──────── ENTRIES SHOWN ────────

(** White space, then a quoted value that may be empty. *)
Lemma rmatch_ws_quoted_star {R} w i v r (k : Cont R) s caps :
  forallb isSpace w = true -> forallb notQuote v = true ->
  rmatch (ws ⋅ quoted i (Star NotQuote) ⋅ r) k (w ++ dquote :: v ++ dquote :: s) caps
  = rmatch r k s (setCapture i v caps).
Proof.
  intros Hw Hv. unfold ws, quoted. cbn [rmatch inClass].
  rewrite starGreedy_exact.
  2: { apply (rejects_Chars isSpace dquote []). by vm_compute. }
  rewrite dropWhile_app_stop by (done || by vm_compute).
  cbn [stripPrefix]. rewrite N.eqb_refl.
  rewrite starGreedy_exact.
  2: { intros c t caps' Hc. by rewrite (notQuote_eqb c Hc). }
  rewrite dropWhile_app_stop by (done || by vm_compute).
  cbn [stripPrefix]. rewrite N.eqb_refl.
  by rewrite take_consumed.
Qed.

(** White space, then the word true. *)
Lemma rmatch_ws_true {R} w i r (k : Cont R) s caps :
  forallb isSpace w = true ->
  rmatch (ws ⋅ trueOrFalse i ⋅ r) k (w ++ lit "true" ++ s) caps
  = rmatch r k s (setCapture i (lit "true") caps).
Proof.
  intros Hw. unfold ws, trueOrFalse. cbn [rmatch inClass].
  rewrite starGreedy_exact.
  2: { intros c t caps' Hc. cbn [inClass] in Hc.
       change (lit "true") with (116%N :: lit "rue").
       change (lit "false") with (102%N :: lit "alse").
       by rewrite !(stripPrefix_reject isSpace _ _ c t) by done. }
  change (lit "true" ++ s) with (116%N :: lit "rue" ++ s).
  rewrite dropWhile_app_stop by (done || by vm_compute).
  change (116%N :: lit "rue" ++ s) with (lit "true" ++ s).
  rewrite stripPrefix_app, take_consumed.
  destruct (rmatch r k s _); [done|]. by vm_compute.
Qed.

Lemma stripPrefix_length l s s' : stripPrefix l s = Some s' -> (length s' <= length s)%nat.
Proof. intros ->%stripPrefix_Some. rewrite length_app. lia. Qed.

Lemma starGreedy_ext {R} p (k1 k2 : Cont R) s caps :
  (forall s' caps', (length s' <= length s)%nat -> k1 s' caps' = k2 s' caps') ->
  starGreedy p k1 s caps = starGreedy p k2 s caps.
Proof.
  induction s as [|c s IH]; intros H; cbn [starGreedy].
  - by apply H.
  - rewrite IH by (intros; apply H; cbn; lia). by rewrite H.
Qed.

Lemma starLazy_ext {R} p (k1 k2 : Cont R) s caps :
  (forall s' caps', (length s' <= length s)%nat -> k1 s' caps' = k2 s' caps') ->
  starLazy p k1 s caps = starLazy p k2 s caps.
Proof.
  induction s as [|c s IH]; intros H; cbn [starLazy].
  - by rewrite H.
  - rewrite IH by (intros; apply H; cbn; lia). by rewrite H.
Qed.

(** A matcher calls its continuation on inputs that are not longer than its
    own input. *)
Lemma rmatch_ext {R} r (k1 k2 : Cont R) s caps :
  (forall s' caps', (length s' <= length s)%nat -> k1 s' caps' = k2 s' caps') ->
  rmatch r k1 s caps = rmatch r k2 s caps.
Proof.
  revert k1 k2 s caps.
  induction r as [l|cl|cl|cl|r1 IH1 r2 IH2|r1 IH1 r2 IH2|r0 IH|i r0 IH];
    intros k1 k2 s caps H; cbn [rmatch].
  - destruct (stripPrefix l s) as [s'|] eqn:E; [|done].
    apply H. by eapply stripPrefix_length.
  - by apply starGreedy_ext.
  - by apply starLazy_ext.
  - destruct s as [|c s]; [done|]. destruct (inClass cl c); [|done].
    apply starGreedy_ext. intros. apply H. cbn. lia.
  - apply IH1. intros s' caps' Hs'. apply IH2. intros. apply H. lia.
  - rewrite (IH1 k1 k2), (IH2 k1 k2) by done. done.
  - rewrite (IH _ (fun s' caps' => if (length s' =? length s)%nat then None
                                   else k2 s' caps')).
    + by rewrite H.
    + intros s' caps' Hs'. destruct (length s' =? length s)%nat; [done|by apply H].
  - apply IH. intros s' caps' Hs'. by apply H.
Qed.

(** An optional group that starts with a literal character consumes input
    whenever it matches: the check for an empty iteration never fires. *)
Lemma rmatch_Opt_Chars {R} c l r1 r (k : Cont R) s caps :
  rmatch (Opt (Chars (c :: l) ⋅ r1) ⋅ r) k s caps =
  match rmatch (Chars (c :: l) ⋅ r1 ⋅ r) k s caps with
  | Some x => Some x
  | None => rmatch r k s caps
  end.
Proof.
  cbn [rmatch].
  destruct (stripPrefix (c :: l) s) as [s1|] eqn:E; [|done].
  apply stripPrefix_Some in E as ->.
  erewrite (rmatch_ext r1); [reflexivity|].
  intros s' caps' Hs'. cbn beta.
  replace (length s' =? length ((c :: l) ++ s1))%nat with false; [done|].
  symmetry. apply Nat.eqb_neq. rewrite length_app. cbn. lia.
Qed.

(** ** The text of an entry and the pattern of an object *)

Lemma rmatch_ws_lit {R} w l r (k : Cont R) s caps :
  forallb isSpace w = true -> startsPlain l = true ->
  rmatch (ws ⋅ Chars l ⋅ r) k (w ++ l ++ s) caps = rmatch r k s caps.
Proof.
  intros Hw Hl. destruct l as [|c l]; [done|].
  apply rmatch_ws_Chars; [done|]. by apply negb_true_iff.
Qed.

Lemma rmatch_ws_lit_end {R} w l (k : Cont R) s caps :
  forallb isSpace w = true -> startsPlain l = true ->
  rmatch (ws ⋅ Chars l) k (w ++ l ++ s) caps = k s caps.
Proof.
  intros Hw Hl. destruct l as [|c l]; [done|].
  apply rmatch_ws_Chars_end; [done|]. by apply negb_true_iff.
Qed.

Lemma entryText_objectText f rest :
  entryText f ++ rest = lit "    " ++ objectText f rest.
Proof.
  unfold entryText, objectText, fieldText, dateText, flagText, closingText, line, indent.
  destruct (truthyText (addDate f)), (truthy (recommended f)),
    (truthy (disconnected f)); rewrite <- ?app_assoc; reflexivity.
Qed.

Lemma fail_lit {R} l r (k : Cont R) s caps :
  stripPrefix l s = None -> rmatch (Chars l ⋅ r) k s caps = None.
Proof. intros H. cbn [rmatch]. by rewrite H. Qed.

Lemma fail_ws_lit {R} w l r (k : Cont R) s caps :
  forallb isSpace w = true -> startsPlain l = true -> startsPlain s = true ->
  stripPrefix l s = None ->
  rmatch (ws ⋅ Chars l ⋅ r) k (w ++ s) caps = None.
Proof.
  intros Hw Hl Hs Hn. destruct l as [|c l]; [done|]. destruct s as [|d s]; [done|].
  unfold ws. cbn [rmatch inClass]. rewrite starGreedy_exact.
  - rewrite dropWhile_app_stop; [by rewrite Hn|done|by apply negb_true_iff].
  - apply (rejects_Chars isSpace c l (fun s' caps' => rmatch r k s' caps')).
    by apply negb_true_iff.
Qed.

Lemma rmatch_Opt_lit {R} l r1 r (k : Cont R) s caps :
  l <> [] ->
  rmatch (Opt (Chars l ⋅ r1) ⋅ r) k s caps =
  match rmatch (Chars l ⋅ r1 ⋅ r) k s caps with
  | Some x => Some x
  | None => rmatch r k s caps
  end.
Proof. destruct l as [|c l]; [done|]. intros _. apply rmatch_Opt_Chars. Qed.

────────

| WORK INSTRUCTION |
This calls for an exact transcription of every entry above.

| EXERCISE SOLUTION |
(** White space, then a quoted value that may be empty. *)
Lemma rmatch_ws_quoted_star {R} w i v r (k : Cont R) s caps :
  forallb isSpace w = true -> forallb notQuote v = true ->
  rmatch (ws ⋅ quoted i (Star NotQuote) ⋅ r) k (w ++ dquote :: v ++ dquote :: s) caps
  = rmatch r k s (setCapture i v caps).
Proof.
  intros Hw Hv. unfold ws, quoted. cbn [rmatch inClass].
  rewrite starGreedy_exact.
  2: { apply (rejects_Chars isSpace dquote []). by vm_compute. }
  rewrite dropWhile_app_stop by (done || by vm_compute).
  cbn [stripPrefix]. rewrite N.eqb_refl.
  rewrite starGreedy_exact.
  2: { intros c t caps' Hc. by rewrite (notQuote_eqb c Hc). }
  rewrite dropWhile_app_stop by (done || by vm_compute).
  cbn [stripPrefix]. rewrite N.eqb_refl.
  by rewrite take_consumed.
Qed.

(** White space, then the word true. *)
Lemma rmatch_ws_true {R} w i r (k : Cont R) s caps :
  forallb isSpace w = true ->
  rmatch (ws ⋅ trueOrFalse i ⋅ r) k (w ++ lit "true" ++ s) caps
  = rmatch r k s (setCapture i (lit "true") caps).
Proof.
  intros Hw. unfold ws, trueOrFalse. cbn [rmatch inClass].
  rewrite starGreedy_exact.
  2: { intros c t caps' Hc. cbn [inClass] in Hc.
       change (lit "true") with (116%N :: lit "rue").
       change (lit "false") with (102%N :: lit "alse").
       by rewrite !(stripPrefix_reject isSpace _ _ c t) by done. }
  change (lit "true" ++ s) with (116%N :: lit "rue" ++ s).
  rewrite dropWhile_app_stop by (done || by vm_compute).
  change (116%N :: lit "rue" ++ s) with (lit "true" ++ s).
  rewrite stripPrefix_app, take_consumed.
  destruct (rmatch r k s _); [done|]. by vm_compute.
Qed.

Lemma stripPrefix_length l s s' : stripPrefix l s = Some s' -> (length s' <= length s)%nat.
Proof. intros ->%stripPrefix_Some. rewrite length_app. lia. Qed.

Lemma starGreedy_ext {R} p (k1 k2 : Cont R) s caps :
  (forall s' caps', (length s' <= length s)%nat -> k1 s' caps' = k2 s' caps') ->
  starGreedy p k1 s caps = starGreedy p k2 s caps.
Proof.
  induction s as [|c s IH]; intros H; cbn [starGreedy].
  - by apply H.
  - rewrite IH by (intros; apply H; cbn; lia). by rewrite H.
Qed.

Lemma starLazy_ext {R} p (k1 k2 : Cont R) s caps :
  (forall s' caps', (length s' <= length s)%nat -> k1 s' caps' = k2 s' caps') ->
  starLazy p k1 s caps = starLazy p k2 s caps.
Proof.
  induction s as [|c s IH]; intros H; cbn [starLazy].
  - by rewrite H.
  - rewrite IH by (intros; apply H; cbn; lia). by rewrite H.
Qed.

(** A matcher calls its continuation on inputs that are not longer than its
    own input. *)
Lemma rmatch_ext {R} r (k1 k2 : Cont R) s caps :
  (forall s' caps', (length s' <= length s)%nat -> k1 s' caps' = k2 s' caps') ->
  rmatch r k1 s caps = rmatch r k2 s caps.
Proof.
  revert k1 k2 s caps.
  induction r as [l|cl|cl|cl|r1 IH1 r2 IH2|r1 IH1 r2 IH2|r0 IH|i r0 IH];
    intros k1 k2 s caps H; cbn [rmatch].
  - destruct (stripPrefix l s) as [s'|] eqn:E; [|done].
    apply H. by eapply stripPrefix_length.
  - by apply starGreedy_ext.
  - by apply starLazy_ext.
  - destruct s as [|c s]; [done|]. destruct (inClass cl c); [|done].
    apply starGreedy_ext. intros. apply H. cbn. lia.
  - apply IH1. intros s' caps' Hs'. apply IH2. intros. apply H. lia.
  - rewrite (IH1 k1 k2), (IH2 k1 k2) by done. done.
  - rewrite (IH _ (fun s' caps' => if (length s' =? length s)%nat then None
                                   else k2 s' caps')).
    + by rewrite H.
    + intros s' caps' Hs'. destruct (length s' =? length s)%nat; [done|by apply H].
  - apply IH. intros s' caps' Hs'. by apply H.
Qed.

(** An optional group that starts with a literal character consumes input
    whenever it matches: the check for an empty iteration never fires. *)
Lemma rmatch_Opt_Chars {R} c l r1 r (k : Cont R) s caps :
  rmatch (Opt (Chars (c :: l) ⋅ r1) ⋅ r) k s caps =
  match rmatch (Chars (c :: l) ⋅ r1 ⋅ r) k s caps with
  | Some x => Some x
  | None => rmatch r k s caps
  end.
Proof.
  cbn [rmatch].
  destruct (stripPrefix (c :: l) s) as [s1|] eqn:E; [|done].
  apply stripPrefix_Some in E as ->.
  erewrite (rmatch_ext r1); [reflexivity|].
  intros s' caps' Hs'. cbn beta.
  replace (length s' =? length ((c :: l) ++ s1))%nat with false; [done|].
  symmetry. apply Nat.eqb_neq. rewrite length_app. cbn. lia.
Qed.

(** ** The text of an entry and the pattern of an object *)

Lemma rmatch_ws_lit {R} w l r (k : Cont R) s caps :
  forallb isSpace w = true -> startsPlain l = true ->
  rmatch (ws ⋅ Chars l ⋅ r) k (w ++ l ++ s) caps = rmatch r k s caps.
Proof.
  intros Hw Hl. destruct l as [|c l]; [done|].
  apply rmatch_ws_Chars; [done|]. by apply negb_true_iff.
Qed.

Lemma rmatch_ws_lit_end {R} w l (k : Cont R) s caps :
  forallb isSpace w = true -> startsPlain l = true ->
  rmatch (ws ⋅ Chars l) k (w ++ l ++ s) caps = k s caps.
Proof.
  intros Hw Hl. destruct l as [|c l]; [done|].
  apply rmatch_ws_Chars_end; [done|]. by apply negb_true_iff.
Qed.

Lemma entryText_objectText f rest :
  entryText f ++ rest = lit "    " ++ objectText f rest.
Proof.
  unfold entryText, objectText, fieldText, dateText, flagText, closingText, line, indent.
  destruct (truthyText (addDate f)), (truthy (recommended f)),
    (truthy (disconnected f)); rewrite <- ?app_assoc; reflexivity.
Qed.

Lemma fail_lit {R} l r (k : Cont R) s caps :
  stripPrefix l s = None -> rmatch (Chars l ⋅ r) k s caps = None.
Proof. intros H. cbn [rmatch]. by rewrite H. Qed.

Lemma fail_ws_lit {R} w l r (k : Cont R) s caps :
  forallb isSpace w = true -> startsPlain l = true -> startsPlain s = true ->
  stripPrefix l s = None ->
  rmatch (ws ⋅ Chars l ⋅ r) k (w ++ s) caps = None.
Proof.
  intros Hw Hl Hs Hn. destruct l as [|c l]; [done|]. destruct s as [|d s]; [done|].
  unfold ws. cbn [rmatch inClass]. rewrite starGreedy_exact.
  - rewrite dropWhile_app_stop; [by rewrite Hn|done|by apply negb_true_iff].
  - apply (rejects_Chars isSpace c l (fun s' caps' => rmatch r k s' caps')).
    by apply negb_true_iff.
Qed.

Lemma rmatch_Opt_lit {R} l r1 r (k : Cont R) s caps :
  l <> [] ->
  rmatch (Opt (Chars l ⋅ r1) ⋅ r) k s caps =
  match rmatch (Chars l ⋅ r1 ⋅ r) k s caps with
  | Some x => Some x
  | None => rmatch r k s caps
  end.
Proof. destruct l as [|c l]; [done|]. intros _. apply rmatch_Opt_Chars. Qed.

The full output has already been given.